Data shown:

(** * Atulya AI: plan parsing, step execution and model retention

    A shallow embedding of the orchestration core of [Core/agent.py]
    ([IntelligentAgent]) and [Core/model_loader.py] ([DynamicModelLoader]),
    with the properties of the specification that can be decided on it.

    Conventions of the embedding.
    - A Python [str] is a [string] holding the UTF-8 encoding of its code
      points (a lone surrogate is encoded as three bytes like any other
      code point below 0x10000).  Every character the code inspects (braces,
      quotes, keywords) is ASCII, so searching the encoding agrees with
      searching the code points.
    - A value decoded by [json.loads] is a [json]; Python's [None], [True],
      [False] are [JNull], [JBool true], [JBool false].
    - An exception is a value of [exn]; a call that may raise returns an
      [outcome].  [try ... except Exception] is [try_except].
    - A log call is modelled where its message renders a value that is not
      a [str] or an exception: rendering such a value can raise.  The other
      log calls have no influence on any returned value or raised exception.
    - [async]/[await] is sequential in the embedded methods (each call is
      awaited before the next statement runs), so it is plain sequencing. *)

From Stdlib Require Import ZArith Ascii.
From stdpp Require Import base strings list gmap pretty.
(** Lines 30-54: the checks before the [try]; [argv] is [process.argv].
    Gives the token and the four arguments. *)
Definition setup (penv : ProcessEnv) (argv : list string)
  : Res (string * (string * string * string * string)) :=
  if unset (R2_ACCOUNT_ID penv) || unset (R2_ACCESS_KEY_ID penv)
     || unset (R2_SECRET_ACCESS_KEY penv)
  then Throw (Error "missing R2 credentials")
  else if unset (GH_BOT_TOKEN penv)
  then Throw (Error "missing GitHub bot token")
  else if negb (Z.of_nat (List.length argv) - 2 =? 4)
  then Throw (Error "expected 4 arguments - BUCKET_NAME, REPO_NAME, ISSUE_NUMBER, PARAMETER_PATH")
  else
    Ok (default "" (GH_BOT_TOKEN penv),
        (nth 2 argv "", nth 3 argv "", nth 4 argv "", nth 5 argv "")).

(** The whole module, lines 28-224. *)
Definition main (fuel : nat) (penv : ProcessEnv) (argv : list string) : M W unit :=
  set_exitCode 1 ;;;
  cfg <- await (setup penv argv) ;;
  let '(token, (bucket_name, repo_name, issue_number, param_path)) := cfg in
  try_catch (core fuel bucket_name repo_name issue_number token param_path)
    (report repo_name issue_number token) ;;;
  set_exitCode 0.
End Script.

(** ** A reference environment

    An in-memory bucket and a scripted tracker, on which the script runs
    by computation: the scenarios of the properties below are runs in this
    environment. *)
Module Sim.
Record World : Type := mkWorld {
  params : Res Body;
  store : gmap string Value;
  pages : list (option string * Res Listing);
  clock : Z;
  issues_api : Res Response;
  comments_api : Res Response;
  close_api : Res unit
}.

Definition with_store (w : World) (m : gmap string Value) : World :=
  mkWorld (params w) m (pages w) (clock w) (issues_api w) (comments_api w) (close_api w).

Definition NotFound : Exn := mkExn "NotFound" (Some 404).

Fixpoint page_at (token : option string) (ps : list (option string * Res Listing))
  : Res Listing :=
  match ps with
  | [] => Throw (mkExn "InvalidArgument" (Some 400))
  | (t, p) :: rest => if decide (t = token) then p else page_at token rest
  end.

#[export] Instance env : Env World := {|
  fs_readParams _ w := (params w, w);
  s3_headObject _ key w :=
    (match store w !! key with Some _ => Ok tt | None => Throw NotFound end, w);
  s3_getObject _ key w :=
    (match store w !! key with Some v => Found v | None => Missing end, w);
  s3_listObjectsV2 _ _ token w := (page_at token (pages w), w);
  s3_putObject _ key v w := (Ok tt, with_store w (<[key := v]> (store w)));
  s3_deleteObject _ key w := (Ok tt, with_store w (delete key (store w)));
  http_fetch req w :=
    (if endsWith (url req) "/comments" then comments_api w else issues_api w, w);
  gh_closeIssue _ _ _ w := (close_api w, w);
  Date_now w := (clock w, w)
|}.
---
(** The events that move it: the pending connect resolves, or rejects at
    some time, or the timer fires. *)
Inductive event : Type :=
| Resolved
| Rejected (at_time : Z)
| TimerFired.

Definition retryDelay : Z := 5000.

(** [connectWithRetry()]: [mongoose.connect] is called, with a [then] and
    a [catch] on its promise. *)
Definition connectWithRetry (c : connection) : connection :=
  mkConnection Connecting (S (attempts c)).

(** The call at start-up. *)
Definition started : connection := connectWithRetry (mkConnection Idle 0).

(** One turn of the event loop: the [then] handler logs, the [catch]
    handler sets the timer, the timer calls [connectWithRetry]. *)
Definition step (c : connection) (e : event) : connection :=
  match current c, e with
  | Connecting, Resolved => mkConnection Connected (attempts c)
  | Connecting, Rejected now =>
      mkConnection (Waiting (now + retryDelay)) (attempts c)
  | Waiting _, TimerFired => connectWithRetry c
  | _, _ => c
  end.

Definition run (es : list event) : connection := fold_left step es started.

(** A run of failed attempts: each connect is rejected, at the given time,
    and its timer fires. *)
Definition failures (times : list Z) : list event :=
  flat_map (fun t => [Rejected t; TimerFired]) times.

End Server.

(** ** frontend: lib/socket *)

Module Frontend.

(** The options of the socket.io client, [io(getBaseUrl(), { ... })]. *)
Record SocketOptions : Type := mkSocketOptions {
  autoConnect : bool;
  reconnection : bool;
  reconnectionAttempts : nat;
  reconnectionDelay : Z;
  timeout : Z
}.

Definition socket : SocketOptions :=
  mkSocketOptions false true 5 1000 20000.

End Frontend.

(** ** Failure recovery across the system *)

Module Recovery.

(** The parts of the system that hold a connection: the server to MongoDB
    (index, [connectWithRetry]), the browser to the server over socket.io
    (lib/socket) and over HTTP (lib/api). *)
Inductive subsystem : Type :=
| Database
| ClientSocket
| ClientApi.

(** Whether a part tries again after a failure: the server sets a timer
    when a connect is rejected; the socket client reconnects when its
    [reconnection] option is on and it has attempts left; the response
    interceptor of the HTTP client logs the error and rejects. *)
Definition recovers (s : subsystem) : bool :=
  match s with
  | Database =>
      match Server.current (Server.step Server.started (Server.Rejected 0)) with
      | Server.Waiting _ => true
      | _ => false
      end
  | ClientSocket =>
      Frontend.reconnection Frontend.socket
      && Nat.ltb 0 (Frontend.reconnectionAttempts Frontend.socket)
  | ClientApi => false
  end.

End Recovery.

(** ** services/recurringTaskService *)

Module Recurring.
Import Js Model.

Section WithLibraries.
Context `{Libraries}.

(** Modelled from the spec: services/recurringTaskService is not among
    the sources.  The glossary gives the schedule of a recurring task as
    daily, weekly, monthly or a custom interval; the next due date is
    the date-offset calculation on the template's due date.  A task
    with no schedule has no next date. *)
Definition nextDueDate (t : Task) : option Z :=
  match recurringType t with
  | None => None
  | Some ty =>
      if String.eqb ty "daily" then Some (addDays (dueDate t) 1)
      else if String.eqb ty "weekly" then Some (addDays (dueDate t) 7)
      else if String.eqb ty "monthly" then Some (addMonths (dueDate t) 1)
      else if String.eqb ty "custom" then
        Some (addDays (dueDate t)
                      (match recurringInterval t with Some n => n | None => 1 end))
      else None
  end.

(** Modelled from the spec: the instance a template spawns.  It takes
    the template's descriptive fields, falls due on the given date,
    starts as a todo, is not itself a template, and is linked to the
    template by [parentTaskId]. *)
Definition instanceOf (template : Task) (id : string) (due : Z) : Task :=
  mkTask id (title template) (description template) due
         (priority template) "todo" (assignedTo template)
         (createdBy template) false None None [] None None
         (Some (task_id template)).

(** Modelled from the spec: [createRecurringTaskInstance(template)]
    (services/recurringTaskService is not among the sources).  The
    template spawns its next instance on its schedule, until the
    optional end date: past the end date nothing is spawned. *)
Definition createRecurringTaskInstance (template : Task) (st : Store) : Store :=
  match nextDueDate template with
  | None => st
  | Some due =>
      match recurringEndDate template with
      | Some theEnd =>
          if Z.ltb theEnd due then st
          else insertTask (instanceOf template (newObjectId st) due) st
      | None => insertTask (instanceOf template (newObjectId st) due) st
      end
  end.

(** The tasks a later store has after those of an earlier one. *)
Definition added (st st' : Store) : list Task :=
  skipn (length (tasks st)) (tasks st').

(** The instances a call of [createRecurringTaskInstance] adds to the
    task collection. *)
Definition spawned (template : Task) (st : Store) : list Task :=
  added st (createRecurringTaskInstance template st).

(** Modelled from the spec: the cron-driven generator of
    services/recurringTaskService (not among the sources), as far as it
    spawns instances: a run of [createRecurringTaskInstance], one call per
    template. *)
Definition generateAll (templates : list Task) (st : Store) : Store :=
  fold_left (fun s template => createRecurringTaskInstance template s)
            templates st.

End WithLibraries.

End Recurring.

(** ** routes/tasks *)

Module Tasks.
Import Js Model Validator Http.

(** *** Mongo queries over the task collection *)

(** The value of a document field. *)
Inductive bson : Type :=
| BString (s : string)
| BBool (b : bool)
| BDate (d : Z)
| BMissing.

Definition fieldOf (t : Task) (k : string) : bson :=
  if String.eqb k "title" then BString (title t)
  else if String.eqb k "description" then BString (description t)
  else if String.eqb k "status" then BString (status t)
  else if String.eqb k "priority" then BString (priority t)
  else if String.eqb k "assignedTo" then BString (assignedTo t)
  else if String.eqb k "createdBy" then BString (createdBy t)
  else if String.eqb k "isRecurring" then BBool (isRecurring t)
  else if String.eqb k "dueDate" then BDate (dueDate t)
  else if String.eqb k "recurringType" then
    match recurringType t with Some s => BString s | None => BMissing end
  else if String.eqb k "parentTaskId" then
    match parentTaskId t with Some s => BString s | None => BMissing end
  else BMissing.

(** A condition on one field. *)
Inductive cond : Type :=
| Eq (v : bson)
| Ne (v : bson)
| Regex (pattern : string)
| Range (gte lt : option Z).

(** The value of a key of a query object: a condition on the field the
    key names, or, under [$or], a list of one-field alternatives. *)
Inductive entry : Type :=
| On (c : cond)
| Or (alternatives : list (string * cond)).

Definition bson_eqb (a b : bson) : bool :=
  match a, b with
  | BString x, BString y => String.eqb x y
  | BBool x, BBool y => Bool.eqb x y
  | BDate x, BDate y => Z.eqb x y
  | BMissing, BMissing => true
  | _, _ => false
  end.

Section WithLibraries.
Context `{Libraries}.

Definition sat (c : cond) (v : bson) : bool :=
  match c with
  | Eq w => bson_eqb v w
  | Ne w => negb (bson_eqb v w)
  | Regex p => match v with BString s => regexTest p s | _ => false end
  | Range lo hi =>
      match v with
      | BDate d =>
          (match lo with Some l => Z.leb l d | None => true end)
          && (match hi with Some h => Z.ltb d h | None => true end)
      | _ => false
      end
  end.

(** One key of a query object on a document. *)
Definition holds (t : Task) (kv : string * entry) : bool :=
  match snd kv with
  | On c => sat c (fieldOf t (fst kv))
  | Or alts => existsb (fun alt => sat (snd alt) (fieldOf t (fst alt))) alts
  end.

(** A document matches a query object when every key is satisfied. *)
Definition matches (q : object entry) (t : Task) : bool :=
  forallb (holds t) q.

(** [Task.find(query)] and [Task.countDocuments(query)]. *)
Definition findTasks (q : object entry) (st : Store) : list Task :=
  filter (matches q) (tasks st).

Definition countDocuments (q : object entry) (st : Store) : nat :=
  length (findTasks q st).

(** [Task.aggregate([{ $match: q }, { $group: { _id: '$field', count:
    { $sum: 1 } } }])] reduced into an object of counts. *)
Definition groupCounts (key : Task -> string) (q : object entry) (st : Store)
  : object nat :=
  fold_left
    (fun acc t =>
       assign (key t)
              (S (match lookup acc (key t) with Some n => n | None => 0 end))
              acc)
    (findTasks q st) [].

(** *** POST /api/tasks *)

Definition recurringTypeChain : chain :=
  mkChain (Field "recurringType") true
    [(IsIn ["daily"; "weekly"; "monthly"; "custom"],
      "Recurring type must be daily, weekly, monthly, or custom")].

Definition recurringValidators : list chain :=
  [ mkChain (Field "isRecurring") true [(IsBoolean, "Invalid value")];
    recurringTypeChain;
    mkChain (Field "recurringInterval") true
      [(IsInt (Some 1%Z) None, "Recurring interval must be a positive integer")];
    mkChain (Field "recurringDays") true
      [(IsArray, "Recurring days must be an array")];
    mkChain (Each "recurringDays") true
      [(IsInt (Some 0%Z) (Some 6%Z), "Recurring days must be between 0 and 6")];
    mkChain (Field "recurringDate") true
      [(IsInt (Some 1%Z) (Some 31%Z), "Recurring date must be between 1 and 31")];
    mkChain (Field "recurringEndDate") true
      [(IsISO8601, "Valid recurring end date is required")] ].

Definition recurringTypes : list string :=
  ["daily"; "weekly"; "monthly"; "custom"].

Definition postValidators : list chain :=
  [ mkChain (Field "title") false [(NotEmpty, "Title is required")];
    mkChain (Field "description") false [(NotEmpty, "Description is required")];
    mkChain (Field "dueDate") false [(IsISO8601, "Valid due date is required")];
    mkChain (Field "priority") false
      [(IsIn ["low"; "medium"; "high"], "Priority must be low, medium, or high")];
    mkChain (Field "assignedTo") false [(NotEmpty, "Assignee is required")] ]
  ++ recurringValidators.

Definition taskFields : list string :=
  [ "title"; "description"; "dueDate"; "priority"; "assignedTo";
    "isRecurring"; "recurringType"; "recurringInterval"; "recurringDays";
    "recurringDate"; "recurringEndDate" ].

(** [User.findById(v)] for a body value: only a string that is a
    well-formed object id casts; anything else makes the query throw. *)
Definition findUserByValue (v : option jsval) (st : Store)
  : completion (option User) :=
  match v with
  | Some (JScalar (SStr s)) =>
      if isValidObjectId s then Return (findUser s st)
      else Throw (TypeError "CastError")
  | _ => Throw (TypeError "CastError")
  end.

Problem description: Show every line in the records above that contains the word "query".

Written reply:
(** The value of a key of a query object: a condition on the field the
(** One key of a query object on a document. *)
(** A document matches a query object when every key is satisfied. *)
(** [Task.find(query)] and [Task.countDocuments(query)]. *)
    well-formed object id casts; anything else makes the query throw. *)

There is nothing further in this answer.